Once upon a time Puerto Ricans used to chat about just two boricuas Roberto Clemente and Orlando Cepeda being in baseball Hall of Fame. If dream comes true like a fairy tale story this same time around next year we can be praising two more.

That fantasy could be reality next December when members of the Baseball Writers Association of America will receive ballots that list candidates eligible for induction into the Hall of Fame in 2010.

With historical and stats records furnished to them and with their own perception of greatness to back up their judgement, there should be great hope in Puerto Rico the writers wii consider our own Roberto Alomar and Edgar Martinez.

In my opinion, their career records should assure them of gaining acceptance and earning plaques in Cooperstown and why not in their first year of eligibility.

Roberto Alomar was one of the biggest stars and arguably the best second baseman in the history of the game. He was a 12-time All-Star, 11 consecutive seasons from 1991-2001, in 17 major league seasons.   In the same career time he won 10 Gold Gloves, the most by a second baseman ever. In his prime he was doing everything right at second base a la Ozzie Smith did at shortstop or Brooks Robinson at third base.

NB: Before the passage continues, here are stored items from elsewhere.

(** * Drone-Panel: the flight-data route over a D1 table

    A shallow embedding of [src/app/api/flightdata/route.ts]: the
    [UnityDataWriter] class (two inserts and three selects over the table
    [unity_data] of [schema.sql]) and the two route handlers [POST] and [GET].

    Conventions of the embedding.
    - A JavaScript number that comes out of [JSON.parse] is an exact rational
      ([Q]); rounding to binary64 is not modelled, nothing below computes with
      the fractional part. A number that may be [NaN] (the result of
      [parseInt]) has type [number].
    - A property of the request body is a [Field]: absent ([undefined]),
      [null], or a value of the type that [types/index.ts] declares for it.
    - The handlers are asynchronous functions that await every call in
      sequence, so they are written in a state-and-exception monad [Js] whose
      state is the D1 database. *)

From Stdlib Require Import List String Ascii ZArith QArith Bool Lia.
From Stdlib Require Import Sorting.Sorted Sorting.Permutation Lqa.
Import ListNotations.

Local Open Scope string_scope.
Local Open Scope list_scope.
Local Open Scope Z_scope.

(** ** JavaScript values *)

(** [undefined], [null] or a value of the declared type. *)
Inductive Field (A : Type) : Type :=
| Absent
| Null
| Present (a : A).
Arguments Absent {A}.
Arguments Null {A}.
Arguments Present {A} a.

(** A JavaScript number that may be [NaN]. *)
Inductive number : Type :=
| NaN
| Num (q : Q).

(** The errors that the route can see thrown. *)
Inductive JsError : Type :=
| SyntaxError                 (* request.json() on a body that is not JSON *)
| TypeError                   (* property access on null or undefined *)
| D1_TYPE_ERROR               (* bind() of undefined *)
| D1_ERROR (cause : string).  (* a statement that SQLite refuses or cannot run *)

(** [types/index.ts]: the velocity object and the sample. *)
Record Velocity : Type := {
  x : Field Q;
  y : Field Q;
  z : Field Q
}.

Record UnityData : Type := {
  deviceId : Field string;
  formattedTime : Field string;
  timestamp : Field Q;
  latitude : Field Q;
  longitude : Field Q;
  pitch : Field Q;
  yaw : Field Q;
  roll : Field Q;
  speed : Field Q;
  velocity : Field Velocity;
  horizontalSpeed : Field Q;
  verticalSpeed : Field Q;
  flightDirection : Field Q;
  groundDistance : Field Q
}.

(** JavaScript truthiness, as [!v] tests it: [undefined], [null], the empty
    string and zero are falsy. *)
Definition truthy_string (v : Field string) : bool :=
  match v with
  | Present s => negb (String.eqb s "")
  | _ => false
  end.

Definition truthy_number (v : Field Q) : bool :=
  match v with
  | Present q => negb (Qeq_bool q 0)
  | _ => false
  end.

(** ** The table [unity_data] of [schema.sql] *)

Module DroneData.
Record t : Type := mk {
  id : Z;                    (* INTEGER PRIMARY KEY AUTOINCREMENT *)
  device_id : string;        (* TEXT NOT NULL *)
  formatted_time : string;   (* TEXT NOT NULL *)
  timestamp : Q;             (* INTEGER NOT NULL; a non-integral number is kept as it is *)
  latitude : Q;              (* REAL NOT NULL, and so on *)
  longitude : Q;
  pitch : Q;
  yaw : Q;
  roll : Q;
  speed : Q;
  velocity_x : Q;
  velocity_y : Q;
  velocity_z : Q;
  horizontal_speed : Q;
  vertical_speed : Q;
  flight_direction : Q;
  ground_distance : Q;
  created_at : string        (* DATETIME DEFAULT CURRENT_TIMESTAMP *)
}.
End DroneData.

(** The four statements that the writer prepares. *)
Inductive Sql : Type :=
| INSERT_unity_data
| SELECT_latest_of_device
| SELECT_latest
| SELECT_time_range.

(** A call that reaches the database. *)
Inductive D1Call : Type :=
| CallRun (sql : Sql)
| CallAll (sql : Sql)
| CallBatch (size : nat).

(** The database: the table, the AUTOINCREMENT counter that SQLite keeps in
    [sqlite_sequence], and the calls received so far (oldest first). *)
Record D1Database : Type := {
  unity_data : list DroneData.t;
  sqlite_sequence : Z;
  calls : list D1Call
}.

Definition received (c : D1Call) (db : D1Database) : D1Database :=
  {| unity_data := unity_data db;
     sqlite_sequence := sqlite_sequence db;
     calls := calls db ++ [c] |}.

(** ** The monad of the handlers *)

Inductive Outcome (A : Type) : Type :=
| Return (a : A)
| Throw (e : JsError).
Arguments Return {A} a.
Arguments Throw {A} e.

Definition Js (A : Type) : Type := D1Database -> Outcome A * D1Database.

Definition ret {A} (a : A) : Js A := fun db => (Return a, db).

Definition throw {A} (e : JsError) : Js A := fun db => (Throw e, db).

Definition bind {A B} (c : Js A) (k : A -> Js B) : Js B :=
  fun db =>
    match c db with
    | (Return a, db') => k a db'
    | (Throw e, db') => (Throw e, db')
    end.

(** [try { c } catch (error) { h error }]: what [c] did to the database before
    it threw stays done. *)
Definition try_catch {A} (c : Js A) (h : JsError -> Js A) : Js A :=
  fun db =>
    match c db with
    | (Return a, db') => (Return a, db')
    | (Throw e, db') => h e db'
    end.

Declare Scope js_scope.
Delimit Scope js_scope with js.
Notation "v <- c ;; k" := (bind c (fun v => k))
  (at level 61, c at next level, right associativity) : js_scope.
Notation "c ;;; k" := (bind c (fun _ => k))
  (at level 61, right associativity) : js_scope.
Local Open Scope js_scope.

(** ** D1: binding values and running statements *)

(** The parameters of the INSERT once bound; [None] is SQL NULL. *)
Record InsertParams : Type := {
  p_device_id : option string;
  p_formatted_time : option string;
  p_timestamp : option Q;
  p_latitude : option Q;
  p_longitude : option Q;
  p_pitch : option Q;
  p_yaw : option Q;
  p_roll : option Q;
  p_speed : option Q;
  p_velocity_x : option Q;
  p_velocity_y : option Q;
  p_velocity_z : option Q;
  p_horizontal_speed : option Q;
  p_vertical_speed : option Q;
  p_flight_direction : option Q;
  p_ground_distance : option Q
}.
Lemma dict_get_set_same (d : dict K V) (k : K) (v : V) :
  dict_get eqb (dict_set eqb d k v) k = Some v.
Proof.
  induction d as [|[k' v'] d IH]; simpl.
  - rewrite eqb_same. reflexivity.
  - destruct (eqb k' k) eqn:E; simpl; rewrite E; [reflexivity|exact IH].
Qed.

Lemma dict_get_set_other (d : dict K V) (k k0 : K) (v : V) :
  k0 <> k -> dict_get eqb (dict_set eqb d k v) k0 = dict_get eqb d k0.
Proof.
  intros Hne. induction d as [|[k' v'] d IH]; simpl.
  - rewrite eqb_other by congruence. reflexivity.
  - destruct (eqb k' k) eqn:E; simpl.
    + apply eqb_ok in E. subst k'. rewrite eqb_other by congruence.
      reflexivity.
    + rewrite IH. reflexivity.
Qed.

Lemma dict_set_new (d : dict K V) (k : K) (v : V) :
  dict_mem eqb d k = false -> dict_set eqb d k v = d ++ [(k, v)].
Proof.
  unfold dict_mem. induction d as [|[k' v'] d IH]; simpl; [reflexivity|].
  destruct (eqb k' k); [discriminate|]. intros H. rewrite IH by exact H.
  reflexivity.
Qed.

Lemma dict_get_app_new (d : dict K V) (k k0 : K) (v : V) :
  dict_get eqb d k0 = None ->
  dict_get eqb (d ++ [(k, v)]) k0 = if eqb k k0 then Some v else None.
Proof.
  induction d as [|[k' v'] d IH]; simpl; [reflexivity|].
  destruct (eqb k' k0); [discriminate|]. exact IH.
Qed.

Lemma dict_get_In_pair (d : dict K V) (k : K) (v : V) :
  dict_get eqb d k = Some v -> In (k, v) d.
Proof.
  induction d as [|[k' v'] d IH]; simpl; [discriminate|].
  destruct (eqb k' k) eqn:E.
  - intros H. injection H as ->. apply eqb_ok in E. subst. auto.
  - auto.
Qed.

End DictFacts.

Lemma Z_eqb_ok (a b : Z) : Z.eqb a b = true <-> a = b.
Proof. apply Z.eqb_eq. Qed.

Lemma dict_mem_false {K V} (eqb : K -> K -> bool) (d : dict K V) (k : K) :
  dict_mem eqb d k = false -> dict_get eqb d k = None.
Proof. unfold dict_mem. destruct (dict_get eqb d k); [discriminate|auto]. Qed.

Lemma opt_mem_false {V} (d : dict Z V) (z : Z) :
  opt_mem d (Some z) = false -> dict_get Z.eqb d z = None.
Proof. simpl. apply dict_mem_false. Qed.

Lemma hook_page_Ret (nm : str) (i : option Z) (d : NexDevice) (ref : nat)
  (d' : NexDevice) :
  hook_page nm i d = (Ret ref, d') ->
  dict_mem str_eqb (_pages_by_name d) nm = false
  /\ opt_mem (_pages_by_id d) i = false
  /\ ref = length (pages d)
  /\ pages d' = pages d ++ [NexPage_init nm i]
  /\ _pages_by_name d' = _pages_by_name d ++ [(nm, ref)]
  /\ _pages_by_id d'
     = match i with
       | Some z => _pages_by_id d ++ [(z, ref)]
       | None => _pages_by_id d
       end
  /\ _commands d' = _commands d /\ effects d' = effects d
  /\ transport d' = transport d /\ _initialized d' = _initialized d
  /\ _current_page d' = _current_page d.
Proof.
  unfold hook_page.
  destruct (dict_mem str_eqb (_pages_by_name d) nm) eqn:Hn; [discriminate|].
  destruct (opt_mem (_pages_by_id d) i) eqn:Hi; [discriminate|].
  intros H. injection H as <- <-.
  split; [reflexivity|]. split; [reflexivity|]. split; [reflexivity|].
  destruct i as [z|]; simpl.
  - rewrite (dict_set_new _ _ _ _ _ _ Hn).
    simpl in Hi. rewrite (dict_set_new _ _ _ _ _ _ Hi). repeat split.
  - rewrite (dict_set_new _ _ _ _ _ _ Hn). repeat split.
Qed.
(** X16: [resetSymbolState] removes the symbol's window, accumulator and
    reference price and nothing else; it is idempotent, does nothing for
    a symbol without state, and wipes whatever the calls on that symbol
    had stored. *)
Theorem resetSymbolState_clears env s st :
  volumeWindows (resetSymbolState s st) !! s = None /\
  vwapAccumulators (resetSymbolState s st) !! s = None /\
  referencePrices (resetSymbolState s st) !! s = None /\
  (forall other, other <> s ->
     volumeWindows (resetSymbolState s st) !! other = volumeWindows st !! other /\
     vwapAccumulators (resetSymbolState s st) !! other = vwapAccumulators st !! other /\
     referencePrices (resetSymbolState s st) !! other = referencePrices st !! other) /\
  resetSymbolState s (resetSymbolState s st) = resetSymbolState s st /\
  (volumeWindows st !! s = None -> vwapAccumulators st !! s = None ->
   referencePrices st !! s = None -> resetSymbolState s st = st) /\
  (forall c, callSymbol c = s ->
     resetSymbolState s (step env c st) = resetSymbolState s st).
Proof.
  unfold resetSymbolState. cbn [volumeWindows vwapAccumulators referencePrices].
  rewrite !lookup_delete_eq. repeat split.
  - rewrite lookup_delete_ne by congruence. reflexivity.
  - rewrite lookup_delete_ne by congruence. reflexivity.
  - rewrite lookup_delete_ne by congruence. reflexivity.
  - apply State_eq; cbn; apply delete_id; apply lookup_delete_eq.
  - intros Hw Ha Hr. apply State_eq; cbn; apply delete_id; assumption.
  - intros c Hc. destruct c as [s' close vol | s' px | clock s' priceNow | s'];
      cbn [callSymbol] in Hc; subst s'; cbn [step].
    + unfold onAgg. destruct (getOrCreateWindow env s st); [|reflexivity].
      destruct (getOrCreateVwap s st);
        cbn [snd volumeWindows vwapAccumulators referencePrices];
        rewrite ?delete_insert_eq; reflexivity.
    + unfold setRef. destruct (read (referencePrices st) s); try reflexivity.
      cbn [volumeWindows vwapAccumulators referencePrices].
      rewrite delete_insert_eq. reflexivity.
    + unfold getConfirm. destruct (read (volumeWindows st) s); reflexivity.
    + cbn [volumeWindows vwapAccumulators referencePrices].
      apply State_eq; cbn; apply delete_id; apply lookup_delete_eq.
Qed.

(** X17: right after a reset the signal of the symbol at a finite
    non-zero price has all three metrics at 0: no volume spike, no return,
    no deviation from VWAP, whatever had been fed before.  For a property
    name of [Object.prototype] the call throws after the reset as it does
    before. *)
Theorem signal_after_reset env clock s p st :
  isFinite p = true -> (p =? 0) = false ->
  fst (getConfirm env clock s p (resetSymbolState s st)) =
  if inherited s then TypeError
  else
    Returned
      (ConfirmSignal.mk s clock p 0 0 0
         (((VOL_Z_MIN env <=? 0) && (RET_1M_MIN env <=? 0))
          || ((VWAP_DEV_MIN env <=? 0) && (VOL_Z_MIN env - 0.5 <=? 0)))).
Proof.
  intros Hf Hz. unfold getConfirm, resetSymbolState, read.
  cbn [fst volumeWindows vwapAccumulators referencePrices].
  rewrite !lookup_delete_eq. destruct (inherited s); [reflexivity|].
  cbn [fst refOf vwapPxOf].
  rewrite (div_self p Hf Hz).
  change (std (newWindow (WINDOW_SIZE env))) with 0.
  change (0 <? 0) with false. cbv iota.
  change (1 - 1) with 0. reflexivity.
Qed.

Lemma signal_after_reset_witness :
  fst (getConfirm Examples.env 0 "ACME" 10.5
         (resetSymbolState "ACME" Examples.zeroVolumeState)) =
  Returned
    (ConfirmSignal.mk "ACME" 0 10.5 0 0 0
       (((VOL_Z_MIN Examples.env <=? 0) && (RET_1M_MIN Examples.env <=? 0))
        || ((VWAP_DEV_MIN Examples.env <=? 0) && (VOL_Z_MIN Examples.env - 0.5 <=? 0)))).
Proof.
  apply (signal_after_reset Examples.env 0 "ACME" 10.5 Examples.zeroVolumeState);
    reflexivity.
Defined.

Lemma step_other_lookup env c st s :
  callSymbol c <> s ->
  volumeWindows (step env c st) !! s = volumeWindows st !! s /\
  vwapAccumulators (step env c st) !! s = vwapAccumulators st !! s /\
  referencePrices (step env c st) !! s = referencePrices st !! s.
Proof.
  intros Hc. destruct c as [s' close vol | s' px | clock s' priceNow | s'];
    cbn [callSymbol] in Hc; cbn [step].
  - unfold onAgg. destruct (getOrCreateWindow env s' st); [|repeat split].
    destruct (getOrCreateVwap s' st);
      cbn [snd volumeWindows vwapAccumulators referencePrices];
      rewrite ?lookup_insert_ne by assumption; repeat split.
  - unfold setRef. destruct (read (referencePrices st) s'); try (repeat split; fail).
    cbn [volumeWindows vwapAccumulators referencePrices].
    rewrite lookup_insert_ne by assumption. repeat split.
  - unfold getConfirm. destruct (read (volumeWindows st) s'); repeat split.
  - unfold resetSymbolState. cbn [volumeWindows vwapAccumulators referencePrices].
    rewrite !lookup_delete_ne by assumption. repeat split.
Qed.

(** X18: the outcome of [getConfirm] for a symbol, the signal it returns
    or the exception it throws, does not depend on what is fed, set, read
    or reset for other symbols, whether those calls return or throw. *)
Theorem signal_ignores_other_symbols env clock s p cs st :
  Forall (fun c => callSymbol c <> s) cs ->
  fst (getConfirm env clock s p (run env cs st)) = fst (getConfirm env clock s p st).
Proof.
  intros Hcs. revert st. induction Hcs as [|c cs Hc _ IH]; intros st; [reflexivity|].
  change (run env (c :: cs) st) with (run env cs (step env c st)). rewrite IH.
  destruct (step_other_lookup env c st s Hc) as (Hw & Ha & Hr).
  apply getConfirm_entries; assumption.
Qed.

Lemma signal_ignores_other_symbols_witness :
  fst (getConfirm Examples.env 0 "ACME" 10.5
         (run Examples.env Samples.glbxFeed Examples.zeroVolumeState)) =
  fst (getConfirm Examples.env 0 "ACME" 10.5 Examples.zeroVolumeState).
Proof.
  apply (signal_ignores_other_symbols Examples.env 0 "ACME" 10.5 Samples.glbxFeed
           Examples.zeroVolumeState).
  repeat constructor; discriminate.
Defined.
(** [rstrip] keeps the first character of a string that does not start
    with a character of the set. *)
Lemma lstrip_rstrip (sp sp' : ascii -> bool) :
  (forall c, sp' c = true -> sp c = true) ->
  forall s, PyStr.lstrip sp s = s ->
            PyStr.lstrip sp' (PyStr.rstrip sp s) = PyStr.rstrip sp s.
Proof.
  intros Hsub s H. destruct s as [|c r]; [reflexivity|].
  cbn [PyStr.lstrip] in H. destruct (sp c) eqn:Ec.
  - exfalso. clear -H.
    assert (L : forall s, (String.length (PyStr.lstrip sp s) <= String.length s)%nat).
    { induction s as [|c' r' IH]; [apply Nat.le_refl|]. cbn [PyStr.lstrip].
      destruct (sp c'); cbn [String.length]; [|apply Nat.le_refl].
      apply Nat.le_trans with (1 := IH). apply Nat.le_succ_diag_r. }
    specialize (L r). rewrite H in L. cbn [String.length] in L. lia.
  - assert (Ec' : sp' c = false).
    { destruct (sp' c) eqn:E'; [|reflexivity]. rewrite (Hsub c E') in Ec. discriminate Ec. }
    cbn [PyStr.rstrip]. destruct (PyStr.rstrip sp r); rewrite ?Ec;
      cbn [PyStr.lstrip]; rewrite Ec'; reflexivity.
Qed.

Lemma strip_sub (sp' : ascii -> bool) :
  (forall c, sp' c = true -> PyStr.isspace c = true) ->
  forall s, PyStr.rstrip sp' (PyStr.lstrip sp' (PyStr.strip s)) = PyStr.strip s.
Proof.
  intros Hsub s. unfold PyStr.strip.
  rewrite (lstrip_rstrip PyStr.isspace sp' Hsub) by apply lstrip_fixed.
  apply (rstrip_fixed_sub PyStr.isspace sp' Hsub), rstrip_fixed.
Qed.

Lemma strip_trimmed s : trimmed (PyStr.strip s).
Proof. unfold trimmed. apply (strip_sub PyStr.isspace). intros c H. exact H. Qed.

Lemma arg_space_sub c : PyFloat.arg_space c = true -> PyStr.isspace c = true.
Proof.
  unfold PyFloat.arg_space, PyStr.c_isspace, PyStr.isspace. cbv zeta.
  destruct (PyStr.code c =? 133), (PyStr.code c =? 160);
    rewrite ?orb_true_r; try reflexivity.
  rewrite !orb_false_r. intros H. apply orb_prop in H. destruct H as [H | H].
  - apply orb_prop in H. destruct H as [H | H].
    + rewrite H. reflexivity.
    + apply Z.eqb_eq in H. rewrite H. reflexivity.
  - apply andb_prop in H. destruct H as [_ H]. exact H.
Qed.

Lemma safe_get_default_or_strip item t d :
  safe_get item t d = d \/ exists s, safe_get item t d = PyStr.strip s.
Proof.
  unfold safe_get. destruct (find item [t]) as [el|]; [|left; reflexivity].
  destruct (text el) as [s|]; [right; exists s | left]; reflexivity.
Qed.

(** X13: what [safe_get] returns is the default or a text without
    whitespace at either end, which [strip] and the whitespace removal of
    [float] leave unchanged; hence the four string fields of every report
    are free of surrounding whitespace. *)
Theorem safe_get_trimmed (item : Element) :
  (forall t d,
      safe_get item t d = d
      \/ (trimmed (safe_get item t d)
          /\ PyFloat.strip_arg (safe_get item t d) = safe_get item t d))
  /\ (forall s, PyStr.strip (PyStr.strip s) = PyStr.strip s)
  /\ (forall r, extract item = ok r ->
        trimmed (sn r) /\ trimmed (xray r) /\ trimmed (geomag r)
        /\ trimmed (sig_noise r)).
Proof.
  split; [|split].
  - intros t d. destruct (safe_get_default_or_strip item t d) as [H | (s & H)];
      [left; exact H | right]. rewrite H. split; [apply strip_trimmed|].
    apply (strip_sub PyFloat.arg_space arg_space_sub).
  - apply strip_trimmed.
  - intros r H. apply extract_ok_inv in H.
    destruct H as (_ & E1 & _ & _ & E2 & _ & E3 & E4).
    rewrite E1, E2, E3, E4.
    repeat split;
      match goal with
      | |- trimmed (safe_get ?i ?t ?d) =>
          destruct (safe_get_default_or_strip i t d) as [H | (s & H)];
          rewrite H; [reflexivity | apply strip_trimmed]
      end.
Qed.

Lemma safe_get_trimmed_witness :
  exists r, extract synthetic_record = ok r /\ trimmed (sn r).
Proof.
  eexists. split; [vm_compute; reflexivity|].
  apply (safe_get_trimmed synthetic_record). vm_compute. reflexivity.
Defined.

(** ** Where the record node is *)

Lemma at_path_prefix p : forall e t d,
  at_path e (p ++ [t]) d -> tag d = t /\ exists c, at_path e p c /\ In d (children c).
Proof.
  induction p as [|u p IH]; intros e t d H; cbn [app] in H.
  - inversion H as [| e0 t0 p0 c0 d0 Hin Ht Hp]; subst.
    inversion Hp; subst. split; [reflexivity|].
    exists e. split; [constructor | exact Hin].
  - inversion H as [| e0 t0 p0 c0 d0 Hin Ht Hp]; subst.
    apply IH in Hp. destruct Hp as (Ht & c & Hc & Hd).
    split; [exact Ht|]. exists c. split; [|exact Hd].
    econstructor; [exact Hin | reflexivity | exact Hc].
Qed.

(** X14: the record node is an element tagged solardata under some
    channel/item, or, when no item holds one, the first element tagged item
    under a channel; the run stops with [SystemExit] exactly when the
    document has no channel/item element at all (a solardata element
    elsewhere is never found); the tag and the text of the root play no
    part. *)
Theorem locate_result (root : Element) :
  (forall d, locate root = ok d ->
     (tag d = "solardata"
      /\ exists i, at_path root ["channel"; "item"] i /\ In d (children i))
     \/ (tag d = "item"
         /\ find root ["channel"; "item"] = Some d
         /\ forall s, ~ at_path root ["channel"; "item"; "solardata"] s))
  /\ ((exists e, locate root = raise e)
      <-> forall i, ~ at_path root ["channel"; "item"] i)
  /\ (forall g x, locate (Elem g x (children root)) = locate root).
Proof.
  split; [|split].
  - intros d H. unfold locate in H.
    destruct (find root ["channel"; "item"; "solardata"]) as [s|] eqn:E1.
    + injection H as <-. left. apply find_Some in E1.
      apply (at_path_prefix ["channel"; "item"]) in E1. exact E1.
    + destruct (find root ["channel"; "item"]) as [i|] eqn:E2; [|discriminate H].
      injection H as <-. right.
      pose proof (find_Some _ _ _ E2) as P.
      apply (at_path_prefix ["channel"]) in P. destruct P as [Ht _].
      split; [exact Ht|]. split; [reflexivity|]. apply find_None, E1.
  - split.
    + intros (e & H) i Hi. unfold locate in H.
      destruct (find root ["channel"; "item"; "solardata"]); [discriminate H|].
      destruct (find root ["channel"; "item"]) eqn:E2; [discriminate H|].
      exact (proj1 (find_None _ _) E2 i Hi).
    + intros N. unfold locate.
      destruct (find root ["channel"; "item"; "solardata"]) as [s|] eqn:E1.
      * exfalso. apply find_Some in E1.
        apply (at_path_prefix ["channel"; "item"]) in E1.
        destruct E1 as (_ & i & Hi & _). exact (N i Hi).
      * rewrite (proj2 (find_None _ _) N). eexists. reflexivity.
  - intros g x. destruct root as [g0 x0 cs]. reflexivity.
Qed.

Lemma locate_result_witness :
  locate (feed_of synthetic_record) = ok synthetic_record
  /\ ((tag synthetic_record = "solardata"
       /\ exists i, at_path (feed_of synthetic_record) ["channel"; "item"] i
                    /\ In synthetic_record (children i))
      \/ (tag synthetic_record = "item"
          /\ find (feed_of synthetic_record) ["channel"; "item"]
             = Some synthetic_record
          /\ forall s, ~ at_path (feed_of synthetic_record)
                                 ["channel"; "item"; "solardata"] s)).
Proof.
  split; [reflexivity|].
  apply (locate_result (feed_of synthetic_record)). reflexivity.
Defined.

(** ** Truncation *)

Lemma finite_value_abs s m e :
  (Qabs (finite_value s m e) == finite_value false m e)%Q.
Proof.
  unfold finite_value, Qeq, Qabs, inject_Z.
  destruct e as [| p | p], s; cbn [cond_Zopp Qnum Qden]; lia.
Qed.

Lemma finite_value_sign m e :
  (finite_value true m e < 0)%Q /\ (0 < finite_value false m e)%Q.
Proof.
  unfold finite_value, Qlt, inject_Z.
  destruct e as [| p | p]; cbn [cond_Zopp Qnum Qden]; split; lia.
Qed.

Lemma shiftl_magnitude m e :
  0 <= Z.shiftl (Zpos m) e
  /\ (inject_Z (Z.shiftl (Zpos m) e) <= finite_value false m e)%Q
  /\ (finite_value false m e < inject_Z (Z.shiftl (Zpos m) e) + 1)%Q.
Proof.
  split; [apply Z.shiftl_nonneg; lia|].
  unfold finite_value, Qle, Qlt, Qplus, inject_Z.
  destruct e as [| p | p]; cbn [cond_Zopp Qnum Qden].
  - cbn [Z.shiftl]. split; lia.
  - rewrite Z.shiftl_mul_pow2 by lia. split; lia.
  - change (Z.shiftl (Zpos m) (Zneg p)) with (Z.shiftr (Zpos m) (Zpos p)).
    rewrite Z.shiftr_div_pow2 by lia. rewrite Pos2Z.inj_pow.
    assert (HD : 0 < 2 ^ Zpos p) by (apply Z.pow_pos_nonneg; lia).
    pose proof (Z.div_mod (Zpos m) (2 ^ Zpos p) ltac:(lia)) as E.
    pose proof (Z.mod_pos_bound (Zpos m) (2 ^ Zpos p) HD) as B.
    split; nia.
Qed.

(** X15: [int(x)] succeeds exactly on the finite floats, and its result
    [n] has the sign of [x] (or is zero) and satisfies
    [|n| <= |x| < |n| + 1]: the value is cut toward zero, never rounded
    up in magnitude. *)
Theorem to_int_bounds (x : float) (n : Z) (Hn : PyFloat.to_int x = ok n) :
  finite x
  /\ (inject_Z (Z.abs n) <= Qabs (number x))%Q
  /\ (Qabs (number x) < inject_Z (Z.abs n) + 1)%Q
  /\ ((0 <= number x)%Q -> 0 <= n)
  /\ ((number x <= 0)%Q -> n <= 0).
Proof.
  split; [apply to_int_ok_finite; exists n; exact Hn|].
  destruct x as [s | s | | s m e]; cbn [PyFloat.to_int] in Hn; try discriminate Hn;
    injection Hn as <-; cbn [number].
  - repeat split; try discriminate; intros _; lia.
  - pose proof (shiftl_magnitude m e) as (P & L & U).
    pose proof (finite_value_sign m e) as (Sn & Sp).
    assert (A : Z.abs (cond_Zopp s (Z.shiftl (Zpos m) e)) = Z.shiftl (Zpos m) e).
    { destruct s; cbn [cond_Zopp]; lia. }
    rewrite A, finite_value_abs.
    split; [exact L|]. split; [exact U|].
    destruct s; cbn [cond_Zopp]; split; intros H; try lia.
    + exfalso. apply (Qlt_irrefl 0). eapply Qle_lt_trans; eassumption.
    + exfalso. apply (Qlt_irrefl 0). eapply Qlt_le_trans; eassumption.
Qed.

Lemma to_int_bounds_witness :
  PyFloat.to_int (PyFloat.of_ratio true 38 10) = ok (-3)
  /\ (inject_Z (Z.abs (-3)) <= Qabs (number (PyFloat.of_ratio true 38 10)))%Q.
Proof.
  split; [reflexivity|].
  exact (proj1 (proj2 (to_int_bounds (PyFloat.of_ratio true 38 10) (-3) eq_refl))).
Defined.

(** ** Integer texts *)

Lemma digits2_unique q n :
  2 ^ (n - 1) <= Zpos q < 2 ^ n -> Zpos (digits2_pos q) = n.
Proof.
  intros [L U]. pose proof (digits2_bound q) as [L' U'].
  set (d := Zpos (digits2_pos q)) in *. assert (0 < d) by (subst d; lia).
  assert (0 < n).
  { destruct (Z.lt_ge_cases 0 n) as [Hn | Hn]; [exact Hn|].
    assert (2 ^ n <= 2 ^ 0) by (apply Z.pow_le_mono_r; lia).
    change (2 ^ 0) with 1 in *. lia. }
  destruct (Z.lt_trichotomy d n) as [Hlt | [Heq | Hgt]]; [|exact Heq|].
  - assert (2 ^ d <= 2 ^ (n - 1)) by (apply Z.pow_le_mono_r; lia). lia.
  - assert (2 ^ n <= 2 ^ (d - 1)) by (apply Z.pow_le_mono_r; lia). lia.
Qed.

Lemma div_eucl_1 a : Z.div_eucl a 1 = (a, 0).
Proof.
  pose proof (Z.div_1_r a) as D. pose proof (Z.mod_1_r a) as M.
  unfold Z.div, Z.modulo in D, M. destruct (Z.div_eucl a 1) as [q r].
  cbn in D, M. subst. reflexivity.
Qed.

Going strictly by his offense, his numbers are hall of fame too. He finished his career with a .300 batting average and among hall-of-fame comparisons he had more career hits and RBI than two other Hall-of-Fame second basemen Joe Morgan and Ryne Sandberg. Not enough ? In Alomar’s case, the most basic statistics should serve. Among all second basemen, Alomar ranks sixth in hits, seventh in runs scored,  10th in RBIs and fourth in steals. When he called it quits he was just 276 hits shy of 3,000 hits.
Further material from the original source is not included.